Definition mint_ordinals (r : Replayer) (scope key : string) : gmap string N :=
  <[ordinalMapKey scope CURRENT_HASH_VERSION key := (next_ordinal r scope key + 1)%N]> (ordinals r).

(** [mint] followed by the members its caller sets. *)
Definition mint (r : Replayer) (input : BaseAppend) (status : EntryStatus) (now : string)
    (value : option json) (usage : option Usage) (servedBy : option string)
    (memoizeOutcome : option bool) (deadlineAt : option string) (endedAt : option string)
    : JournalEntry :=
  mkEntry CURRENT_HASH_VERSION (seq r) None (ba_scope input) (ba_key input)
    (next_ordinal r (ba_scope input) (ba_key input)) (ba_kind input) status value None usage
    servedBy None None None None None None memoizeOutcome deadlineAt (ba_spanId input) now
    endedAt [].

Definition minted (r : Replayer) (input : BaseAppend) : Replayer :=
  bump r (mint_ordinals r (ba_scope input) (ba_key input)).

Definition terminal_entry (r : Replayer) (running : JournalEntry) (patch : TerminalPatch)
    (now : string) : JournalEntry :=
  mkEntry (e_hashVersion running) (seq r) (Some (e_seq running)) (e_scope running) (e_key running)
    (e_ordinal running) (e_kind running) (tp_status patch) (tp_value patch) (tp_error patch)
    (tp_usage patch) (tp_servedBy patch) (tp_usageByModel patch) (tp_providerCalls patch)
    (tp_checkpointRef patch) (tp_escalation patch) None None (tp_memoizeOutcome patch) None
    (e_spanId running) (e_startedAt running) (Some now) (tp_extras patch).

Definition ref_entry (r : Replayer) (kind : EntryKind) (ref : N) (scope spanId : string)
    (resolution : option ResolutionPayload) (abandon : option AbandonPayload) (now : string)
    : JournalEntry :=
  mkEntry CURRENT_HASH_VERSION (seq r) (Some ref) scope "" 0 kind StOk None None None None None
    None None None resolution abandon None None spanId now None [].

Definition entry_with_seq (r : Replayer) (s : N) : option JournalEntry :=
  find_first (fun e => bool_decide (e_seq e = s)) (entries r).

(** The arbiter registers the ref-entry it persisted and settles the attempt. *)
Definition settle_ref (persisted : Replayer * result AppendError JournalEntry)
    (target : N) (fallback : NoopReason) : Replayer * result AppendError Reply :=
  match persisted with
  | (r', Err e) => (r', Err e)
  | (r', Ok entry) =>
      match settle validate (foldInternal r') entry target fallback with
      | (f, Ok o) => (set_fold r' f, Ok (Settled entry o))
      | (f, Err e) => (set_fold r' f, Err (FoldThrew e))
      end
  end.

Definition replied (p : Replayer * result AppendError JournalEntry)
    : Replayer * result AppendError Reply := (p.1, Appended <$> p.2).

(** The operation at the head of the queue. *)
Definition run_pending (r : Replayer) (p : Pending) (now : string) (o : StoreOutcome)
    : Replayer * result AppendError Reply :=
  match p with
  | PLane (LSinglePhase input value usage servedBy) =>
      replied (persist (minted r input)
        (mint r input StOk now value usage servedBy None None (Some now)) o)
  | PLane (LRunning input memoizeOutcome value) =>
      replied (persist (minted r input)
        (mint r input StRunning now value None None memoizeOutcome None None) o)
  | PLane (LSuspended input deadlineAt value) =>
      replied (persist (minted r input)
        (mint r input StSuspended now value None None None deadlineAt None) o)
  | PLane (LTerminal runningSeq patch) =>
      match entry_with_seq r runningSeq with
      | Some running =>
          if decide (e_status running = StRunning) then
            replied (persist (bump r (ordinals r)) (terminal_entry r running patch now) o)
          else (r, Err (NotRunning runningSeq))
      | None => (r, Err (NotRunning runningSeq))
      end
  | PResolve target scope spanId attempt =>
      settle_ref (persist (bump r (ordinals r))
        (ref_entry r KResolution target scope spanId
           (Some (resolution_payload target attempt)) None now) o) target AlreadyResolved
  | PAbandon scope spanId attempt =>
      settle_ref (persist (bump r (ordinals r))
        (ref_entry r KAbandon (ab_target attempt) scope spanId None
           (Some (abandon_payload attempt)) now) o) (ab_target attempt) TargetAbandoned
  end.

(** *** Submitting *)

Definition pending_target (p : Pending) : option N :=
  match p with
  | PLane _ => None
  | PResolve target _ _ _ => Some target
  | PAbandon _ _ attempt => Some (ab_target attempt)
  end.

(** A lane request goes to the append queue, behind the seal; an attempt goes
    to the per-target queue of the arbiter. *)
Definition submit (r : Replayer) (request : Request) : Replayer * result AppendError unit :=
  match request with
  | RLane lane =>
      if sealedInternal r then (r, Err JournalSealed)
      else (set_queues r (queue r ++ [PLane lane]) (waiting r), Ok tt)
  | RResolve target attempt =>
      match entry_with_seq r target with
      | Some t =>
          if decide (e_status t = StSuspended) then
            (set_queues r (queue r)
               (waiting r ++ [PResolve target (e_scope t) (e_spanId t) attempt]), Ok tt)
          else (r, Err (NotSuspended target))
      | None => (r, Err (NotSuspended target))
      end
  | RAbandon attempt =>
      match entry_with_seq r (ab_target attempt) with
      | Some t =>
          (set_queues r (queue r) (waiting r ++ [PAbandon (e_scope t) (e_spanId t) attempt]), Ok tt)
      | None => (r, Err (NoSuchEntry (ab_target attempt)))
      end
  end.

(** The arbiter starts the [i]-th waiting attempt, once the earlier attempts on
    its target have settled: its append enters the queue. *)
Definition enqueue_attempt (r : Replayer) (i : nat) : Replayer :=
  match waiting r !! i with
  | None => r
  | Some p =>
      let busy := map pending_target (queue r ++ take i (waiting r)) in
      if decide (pending_target p ∈ busy) then r
      else set_queues r (queue r ++ [p]) (take i (waiting r) ++ drop (S i) (waiting r))
  end.

Definition run_head (r : Replayer) (now : string) (o : StoreOutcome)
    : Replayer * option (result AppendError Reply) :=
  match queue r with
  | [] => (r, None)
  | p :: q =>
      let '(r', reply) := run_pending (set_queues r q (waiting r)) p now o in (r', Some reply)
  end.

(** *** Synchronous operations *)

Inductive MissError := JournalMiss (scope : string) (miss : MatchResult).

(** [match]: in replay-strict mode a result that would go live throws. *)
Definition match_ (r : Replayer) (scope : string) (identity : IdentityInput) (mode : MatchMode)
    : Replayer * result MissError MatchResult :=
  let '(res, m) := match_call (matcher r) scope identity mode in
  (set_matcher r m,
   if strict r then
     match res with
     | MLive | MRerun _ | MRerunDangling _ => Err (JournalMiss scope res)
     | _ => Ok res
     end
   else Ok res).

Definition invalidate (r : Replayer) (s : N) : Replayer :=
  mkReplayer (strict r) (entries r) (ordinals r) (matcher r) (foldInternal r)
    ({[s]} ∪ invalidated r) (appendFailure r) (sealedInternal r) (seq r) (queue r) (waiting r)
    (store r).

Definition seal (r : Replayer) : Replayer :=
  mkReplayer (strict r) (entries r) (ordinals r) (matcher r) (foldInternal r) (invalidated r)
    (appendFailure r) true (seq r) (queue r) (waiting r) (store r).

(** [flush], once the queue has drained. *)
Definition flush (r : Replayer) : result AppendError unit :=
  match appendFailure r with Some e => Err e | None => Ok tt end.

Definition resumeReport (r : Replayer) : ResumeReport :=
  let rep := report (matcher r) in
  let abandoned := List.filter (isAbandoned (abandonFold (foldInternal r))) (rep_orphaned rep) in
  mkReport (rep_hits rep) (rep_misses rep) (rep_skipped rep + N.of_nat (length abandoned))
    (rep_reruns rep)
    (List.filter (fun s => negb (isAbandoned (abandonFold (foldInternal r)) s)) (rep_orphaned rep)).

(** *** The machine *)

Inductive Action :=
  | ASubmit (request : Request)
  | AAdmit (i : nat)
  | ARun (now : string) (o : StoreOutcome)
  | AMatch (scope : string) (identity : IdentityInput) (mode : MatchMode)
  | AInvalidate (s : N)
  | AAlias (donorPrefix targetPrefix : string)
  | ASetDisposition (d : JournalOperation → ReplayDisposition)
  | ASetAliasDisposition (d : JournalOperation → ReplayDisposition)
  | ASeal.

Definition step (r : Replayer) (a : Action) : Replayer :=
  match a with
  | ASubmit request => (submit r request).1
  | AAdmit i => enqueue_attempt r i
  | ARun now o => (run_head r now o).1
  | AMatch scope identity mode => (match_ r scope identity mode).1
  | AInvalidate s => invalidate r s
  | AAlias donor target => set_matcher r (registerAlias (matcher r) donor target)
  | ASetDisposition d => set_matcher r (setDisposition (matcher r) d)
  | ASetAliasDisposition d => set_matcher r (setAliasDisposition (matcher r) d)
  | ASeal => seal r
  end.

Definition run (r : Replayer) (actions : list Action) : Replayer := foldl step r actions.
End Replay.

(** ** Facts about one step *)

Section Facts.
Variable date_parse_is_nan : string → bool.
Variable validate : json → json → bool * option string.
Context {ring : KeyRing}.
Implicit Types (r : Replayer) (e : JournalEntry).

Abbreviation shaped := (well_shaped date_parse_is_nan).
Abbreviation persist' := (persist date_parse_is_nan).
Abbreviation run_pending' := (run_pending date_parse_is_nan validate).
Abbreviation step' := (step date_parse_is_nan validate).
Abbreviation run' := (run date_parse_is_nan validate).

(** What one append attempt of the entry [e] may do: nothing (strict), latch a
    failure, lose the acknowledgement, or store the well-shaped entry. *)
Inductive persisted r e : Replayer → Prop :=
  | p_strict : strict r = true → persisted r e r
  | p_failed err : strict r = false → persisted r e (latch r err)
  | p_lost err : strict r = false → shaped e → persisted r e (latch (store_entry r e) err)
  | p_stored : strict r = false → shaped e →
      persisted r e (set_fold (push_entry (store_entry r e) e) (register_persisted (foldInternal r) e)).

────────────────────

**The task**
When you reach the line in the material above that holds "failure, lose the", begin reproducing lines exactly, and stop after the line that holds "p_stored : strict".

**Completed task**
    failure, lose the acknowledgement, or store the well-shaped entry. *)
Inductive persisted r e : Replayer → Prop :=
  | p_strict : strict r = true → persisted r e r
  | p_failed err : strict r = false → persisted r e (latch r err)
  | p_lost err : strict r = false → shaped e → persisted r e (latch (store_entry r e) err)
  | p_stored : strict r = false → shaped e →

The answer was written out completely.